- Work to be completed
Starting at the first line of the entries below, output every line exactly, up to and including the line with "SCTP_AUTH_DIGEST_LEN_SHA1 else 0.".

____________________

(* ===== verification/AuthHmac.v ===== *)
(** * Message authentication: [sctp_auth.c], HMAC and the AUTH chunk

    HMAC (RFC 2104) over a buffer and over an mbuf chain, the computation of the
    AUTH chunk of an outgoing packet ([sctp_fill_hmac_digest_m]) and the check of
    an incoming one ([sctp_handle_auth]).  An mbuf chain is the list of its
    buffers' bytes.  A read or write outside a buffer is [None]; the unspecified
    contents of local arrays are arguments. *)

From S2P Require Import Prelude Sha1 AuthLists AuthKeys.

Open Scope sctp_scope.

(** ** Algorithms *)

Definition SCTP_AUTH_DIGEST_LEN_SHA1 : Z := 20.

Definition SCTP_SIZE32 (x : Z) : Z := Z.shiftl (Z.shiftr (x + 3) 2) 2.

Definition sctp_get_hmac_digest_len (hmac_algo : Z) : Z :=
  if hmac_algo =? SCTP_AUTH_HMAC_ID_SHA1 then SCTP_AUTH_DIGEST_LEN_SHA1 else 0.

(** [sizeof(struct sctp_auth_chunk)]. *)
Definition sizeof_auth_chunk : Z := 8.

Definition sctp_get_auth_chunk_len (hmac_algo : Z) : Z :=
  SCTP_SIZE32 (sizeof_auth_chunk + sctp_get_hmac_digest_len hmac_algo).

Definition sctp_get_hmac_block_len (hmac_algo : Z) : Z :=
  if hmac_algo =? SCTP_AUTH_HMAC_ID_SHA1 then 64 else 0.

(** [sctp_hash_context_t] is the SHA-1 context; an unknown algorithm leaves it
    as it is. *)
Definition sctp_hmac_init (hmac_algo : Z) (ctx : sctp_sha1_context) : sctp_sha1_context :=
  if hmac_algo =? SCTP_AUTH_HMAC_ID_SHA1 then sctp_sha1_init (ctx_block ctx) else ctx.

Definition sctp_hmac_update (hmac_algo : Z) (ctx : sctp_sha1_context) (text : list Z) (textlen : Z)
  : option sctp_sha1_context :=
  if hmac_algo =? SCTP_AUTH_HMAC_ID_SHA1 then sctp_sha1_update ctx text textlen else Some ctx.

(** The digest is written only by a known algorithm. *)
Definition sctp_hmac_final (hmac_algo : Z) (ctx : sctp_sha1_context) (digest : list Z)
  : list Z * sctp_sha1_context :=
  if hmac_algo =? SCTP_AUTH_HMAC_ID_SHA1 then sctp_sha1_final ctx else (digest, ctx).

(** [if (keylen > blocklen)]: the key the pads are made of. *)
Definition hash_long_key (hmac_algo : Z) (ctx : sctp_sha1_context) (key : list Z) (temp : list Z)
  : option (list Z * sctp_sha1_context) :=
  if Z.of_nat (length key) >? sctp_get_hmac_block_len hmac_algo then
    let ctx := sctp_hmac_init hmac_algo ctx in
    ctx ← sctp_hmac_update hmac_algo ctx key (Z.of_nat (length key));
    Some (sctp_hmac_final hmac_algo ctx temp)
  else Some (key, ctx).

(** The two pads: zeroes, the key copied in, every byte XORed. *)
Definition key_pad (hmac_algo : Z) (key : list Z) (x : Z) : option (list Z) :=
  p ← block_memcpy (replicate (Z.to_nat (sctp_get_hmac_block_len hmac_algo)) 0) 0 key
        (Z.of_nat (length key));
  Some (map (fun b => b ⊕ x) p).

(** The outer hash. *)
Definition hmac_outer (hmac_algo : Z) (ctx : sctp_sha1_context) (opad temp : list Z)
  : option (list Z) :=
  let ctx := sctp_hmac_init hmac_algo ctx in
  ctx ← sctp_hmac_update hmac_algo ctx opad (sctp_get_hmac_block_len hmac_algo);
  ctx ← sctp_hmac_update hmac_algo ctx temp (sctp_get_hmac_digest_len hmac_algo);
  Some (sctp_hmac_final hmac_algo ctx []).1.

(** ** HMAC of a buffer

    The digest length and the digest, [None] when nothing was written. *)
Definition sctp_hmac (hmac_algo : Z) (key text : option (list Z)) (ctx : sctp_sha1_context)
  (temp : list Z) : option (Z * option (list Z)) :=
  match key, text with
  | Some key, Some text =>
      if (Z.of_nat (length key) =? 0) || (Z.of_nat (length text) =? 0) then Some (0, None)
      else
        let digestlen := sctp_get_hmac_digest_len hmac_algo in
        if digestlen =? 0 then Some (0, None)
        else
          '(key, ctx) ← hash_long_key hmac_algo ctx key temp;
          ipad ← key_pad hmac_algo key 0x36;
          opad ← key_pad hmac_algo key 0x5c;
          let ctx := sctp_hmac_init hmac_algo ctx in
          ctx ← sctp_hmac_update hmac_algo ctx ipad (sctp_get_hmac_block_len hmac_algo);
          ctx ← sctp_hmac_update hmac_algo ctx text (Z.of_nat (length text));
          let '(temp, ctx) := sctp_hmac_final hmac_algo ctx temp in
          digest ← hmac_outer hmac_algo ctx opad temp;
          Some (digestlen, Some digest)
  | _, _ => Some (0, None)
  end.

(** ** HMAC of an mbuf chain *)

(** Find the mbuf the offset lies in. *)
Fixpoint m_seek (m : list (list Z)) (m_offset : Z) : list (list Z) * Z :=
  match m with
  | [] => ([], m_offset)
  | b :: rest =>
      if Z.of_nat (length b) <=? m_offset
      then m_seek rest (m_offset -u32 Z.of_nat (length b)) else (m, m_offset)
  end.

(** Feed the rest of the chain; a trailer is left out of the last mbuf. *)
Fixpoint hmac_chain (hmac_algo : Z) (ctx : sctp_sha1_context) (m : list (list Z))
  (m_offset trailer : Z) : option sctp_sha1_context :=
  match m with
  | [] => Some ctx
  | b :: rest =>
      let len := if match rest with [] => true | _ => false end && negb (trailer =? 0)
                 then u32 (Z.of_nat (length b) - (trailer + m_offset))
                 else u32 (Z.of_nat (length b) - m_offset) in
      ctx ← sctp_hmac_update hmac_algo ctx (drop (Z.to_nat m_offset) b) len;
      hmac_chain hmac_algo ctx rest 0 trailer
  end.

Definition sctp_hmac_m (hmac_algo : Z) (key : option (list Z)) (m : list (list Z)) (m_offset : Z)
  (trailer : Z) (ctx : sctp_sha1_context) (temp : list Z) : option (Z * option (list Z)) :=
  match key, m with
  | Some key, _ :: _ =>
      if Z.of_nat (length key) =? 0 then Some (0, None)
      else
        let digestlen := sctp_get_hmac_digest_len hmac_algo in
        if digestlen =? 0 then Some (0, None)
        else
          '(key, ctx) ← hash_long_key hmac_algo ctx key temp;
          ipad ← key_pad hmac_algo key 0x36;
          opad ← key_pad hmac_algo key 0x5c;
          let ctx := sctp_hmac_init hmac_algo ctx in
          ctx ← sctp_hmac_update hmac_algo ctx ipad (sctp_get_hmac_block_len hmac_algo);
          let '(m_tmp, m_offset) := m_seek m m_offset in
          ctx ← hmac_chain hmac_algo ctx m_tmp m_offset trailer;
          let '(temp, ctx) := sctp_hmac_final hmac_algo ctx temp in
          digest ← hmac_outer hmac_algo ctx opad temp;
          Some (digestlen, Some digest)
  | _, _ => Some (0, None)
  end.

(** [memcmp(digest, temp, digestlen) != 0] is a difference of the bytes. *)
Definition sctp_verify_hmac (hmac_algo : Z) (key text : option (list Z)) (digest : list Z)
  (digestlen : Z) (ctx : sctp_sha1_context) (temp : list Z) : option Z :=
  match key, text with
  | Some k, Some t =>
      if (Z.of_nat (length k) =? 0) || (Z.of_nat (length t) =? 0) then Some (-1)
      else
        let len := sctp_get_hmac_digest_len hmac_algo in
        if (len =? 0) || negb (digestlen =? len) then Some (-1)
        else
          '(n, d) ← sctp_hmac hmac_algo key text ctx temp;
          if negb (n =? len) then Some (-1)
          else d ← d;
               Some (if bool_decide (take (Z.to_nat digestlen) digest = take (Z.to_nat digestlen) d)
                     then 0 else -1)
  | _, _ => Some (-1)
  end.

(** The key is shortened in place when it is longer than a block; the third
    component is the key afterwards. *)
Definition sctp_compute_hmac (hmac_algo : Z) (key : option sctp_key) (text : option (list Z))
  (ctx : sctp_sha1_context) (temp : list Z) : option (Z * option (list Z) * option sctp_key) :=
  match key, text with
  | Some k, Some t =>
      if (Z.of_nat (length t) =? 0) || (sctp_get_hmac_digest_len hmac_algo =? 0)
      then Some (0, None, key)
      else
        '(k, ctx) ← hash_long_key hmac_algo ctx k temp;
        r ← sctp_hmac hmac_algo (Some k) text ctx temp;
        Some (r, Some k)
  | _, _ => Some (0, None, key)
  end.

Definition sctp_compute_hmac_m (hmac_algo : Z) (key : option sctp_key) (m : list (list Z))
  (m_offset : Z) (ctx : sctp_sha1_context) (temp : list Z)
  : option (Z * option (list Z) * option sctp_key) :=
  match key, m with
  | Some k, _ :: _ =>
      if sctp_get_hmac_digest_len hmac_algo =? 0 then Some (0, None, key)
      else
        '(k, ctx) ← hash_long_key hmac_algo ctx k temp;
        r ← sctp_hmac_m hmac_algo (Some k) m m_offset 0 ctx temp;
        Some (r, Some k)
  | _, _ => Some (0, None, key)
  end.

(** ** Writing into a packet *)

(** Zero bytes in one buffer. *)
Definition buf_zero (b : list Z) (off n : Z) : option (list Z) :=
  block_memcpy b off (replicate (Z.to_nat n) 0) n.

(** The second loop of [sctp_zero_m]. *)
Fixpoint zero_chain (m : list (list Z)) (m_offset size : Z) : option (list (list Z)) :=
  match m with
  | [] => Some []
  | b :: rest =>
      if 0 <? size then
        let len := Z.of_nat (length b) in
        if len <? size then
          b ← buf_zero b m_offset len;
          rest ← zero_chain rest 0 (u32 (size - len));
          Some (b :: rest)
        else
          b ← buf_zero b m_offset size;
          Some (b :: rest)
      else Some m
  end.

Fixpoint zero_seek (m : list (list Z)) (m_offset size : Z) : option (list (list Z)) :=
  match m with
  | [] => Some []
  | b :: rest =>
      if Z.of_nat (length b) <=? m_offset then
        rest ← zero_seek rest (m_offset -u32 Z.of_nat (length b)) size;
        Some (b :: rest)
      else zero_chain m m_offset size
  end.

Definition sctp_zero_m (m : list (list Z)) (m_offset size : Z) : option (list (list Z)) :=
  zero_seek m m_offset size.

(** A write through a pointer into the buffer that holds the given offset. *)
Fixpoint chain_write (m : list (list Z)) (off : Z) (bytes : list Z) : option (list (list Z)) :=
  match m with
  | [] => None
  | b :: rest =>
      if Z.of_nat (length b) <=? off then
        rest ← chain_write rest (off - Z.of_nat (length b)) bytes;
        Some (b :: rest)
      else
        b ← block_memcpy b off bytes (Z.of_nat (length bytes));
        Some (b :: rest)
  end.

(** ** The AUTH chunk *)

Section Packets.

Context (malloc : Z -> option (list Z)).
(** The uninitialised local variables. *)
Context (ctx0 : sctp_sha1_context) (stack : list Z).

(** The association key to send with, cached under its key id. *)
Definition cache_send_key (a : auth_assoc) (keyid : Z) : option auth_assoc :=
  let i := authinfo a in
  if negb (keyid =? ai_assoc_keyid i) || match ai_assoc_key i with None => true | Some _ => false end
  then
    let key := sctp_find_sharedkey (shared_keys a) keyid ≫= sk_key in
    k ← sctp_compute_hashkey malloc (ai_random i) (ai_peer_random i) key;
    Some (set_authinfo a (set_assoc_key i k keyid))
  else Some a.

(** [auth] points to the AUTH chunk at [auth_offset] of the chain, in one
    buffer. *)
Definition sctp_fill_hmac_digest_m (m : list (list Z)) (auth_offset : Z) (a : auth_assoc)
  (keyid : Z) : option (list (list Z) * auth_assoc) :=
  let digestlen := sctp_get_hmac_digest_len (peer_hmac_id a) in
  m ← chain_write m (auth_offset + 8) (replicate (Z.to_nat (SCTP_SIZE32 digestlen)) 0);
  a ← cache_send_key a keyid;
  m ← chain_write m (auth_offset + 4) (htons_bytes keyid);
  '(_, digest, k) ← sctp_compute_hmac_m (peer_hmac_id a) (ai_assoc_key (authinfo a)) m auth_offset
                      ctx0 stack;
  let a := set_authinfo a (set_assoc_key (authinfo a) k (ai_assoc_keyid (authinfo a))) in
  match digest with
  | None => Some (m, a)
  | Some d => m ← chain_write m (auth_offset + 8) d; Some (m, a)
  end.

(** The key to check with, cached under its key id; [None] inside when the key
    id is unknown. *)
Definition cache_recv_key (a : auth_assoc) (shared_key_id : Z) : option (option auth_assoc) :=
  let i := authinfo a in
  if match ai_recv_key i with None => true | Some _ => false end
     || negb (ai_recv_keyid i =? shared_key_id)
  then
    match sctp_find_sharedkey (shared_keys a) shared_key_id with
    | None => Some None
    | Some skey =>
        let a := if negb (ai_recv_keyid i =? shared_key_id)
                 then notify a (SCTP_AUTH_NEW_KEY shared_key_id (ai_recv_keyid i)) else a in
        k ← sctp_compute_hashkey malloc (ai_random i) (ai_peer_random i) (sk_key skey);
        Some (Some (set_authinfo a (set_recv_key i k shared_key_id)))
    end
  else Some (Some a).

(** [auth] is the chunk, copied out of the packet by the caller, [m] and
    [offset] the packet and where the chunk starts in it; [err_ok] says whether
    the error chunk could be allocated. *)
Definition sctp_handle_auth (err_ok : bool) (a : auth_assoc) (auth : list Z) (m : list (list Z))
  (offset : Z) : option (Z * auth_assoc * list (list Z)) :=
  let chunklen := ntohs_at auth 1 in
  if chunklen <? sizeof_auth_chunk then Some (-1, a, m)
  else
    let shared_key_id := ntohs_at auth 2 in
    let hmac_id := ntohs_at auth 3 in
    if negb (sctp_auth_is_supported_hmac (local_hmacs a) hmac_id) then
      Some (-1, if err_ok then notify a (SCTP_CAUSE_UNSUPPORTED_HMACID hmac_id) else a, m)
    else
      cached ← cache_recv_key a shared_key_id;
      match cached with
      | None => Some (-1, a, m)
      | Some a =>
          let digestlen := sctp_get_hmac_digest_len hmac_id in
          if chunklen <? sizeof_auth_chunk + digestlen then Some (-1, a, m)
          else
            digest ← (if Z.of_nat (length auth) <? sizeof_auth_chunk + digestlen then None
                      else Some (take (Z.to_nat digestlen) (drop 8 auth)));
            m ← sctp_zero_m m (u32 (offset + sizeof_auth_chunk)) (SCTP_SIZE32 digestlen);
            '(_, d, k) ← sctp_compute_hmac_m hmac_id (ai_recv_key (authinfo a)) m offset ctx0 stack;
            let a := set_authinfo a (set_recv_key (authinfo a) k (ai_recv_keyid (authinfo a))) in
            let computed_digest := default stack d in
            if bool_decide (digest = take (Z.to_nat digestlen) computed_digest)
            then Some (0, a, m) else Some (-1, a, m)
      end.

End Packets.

____________________

- Output below
(* ===== verification/AuthHmac.v ===== *)
(** * Message authentication: [sctp_auth.c], HMAC and the AUTH chunk

    HMAC (RFC 2104) over a buffer and over an mbuf chain, the computation of the
    AUTH chunk of an outgoing packet ([sctp_fill_hmac_digest_m]) and the check of
    an incoming one ([sctp_handle_auth]).  An mbuf chain is the list of its
    buffers' bytes.  A read or write outside a buffer is [None]; the unspecified
    contents of local arrays are arguments. *)

From S2P Require Import Prelude Sha1 AuthLists AuthKeys.

Open Scope sctp_scope.

(** ** Algorithms *)

Definition SCTP_AUTH_DIGEST_LEN_SHA1 : Z := 20.

Definition SCTP_SIZE32 (x : Z) : Z := Z.shiftl (Z.shiftr (x + 3) 2) 2.

Definition sctp_get_hmac_digest_len (hmac_algo : Z) : Z :=
  if hmac_algo =? SCTP_AUTH_HMAC_ID_SHA1 then SCTP_AUTH_DIGEST_LEN_SHA1 else 0.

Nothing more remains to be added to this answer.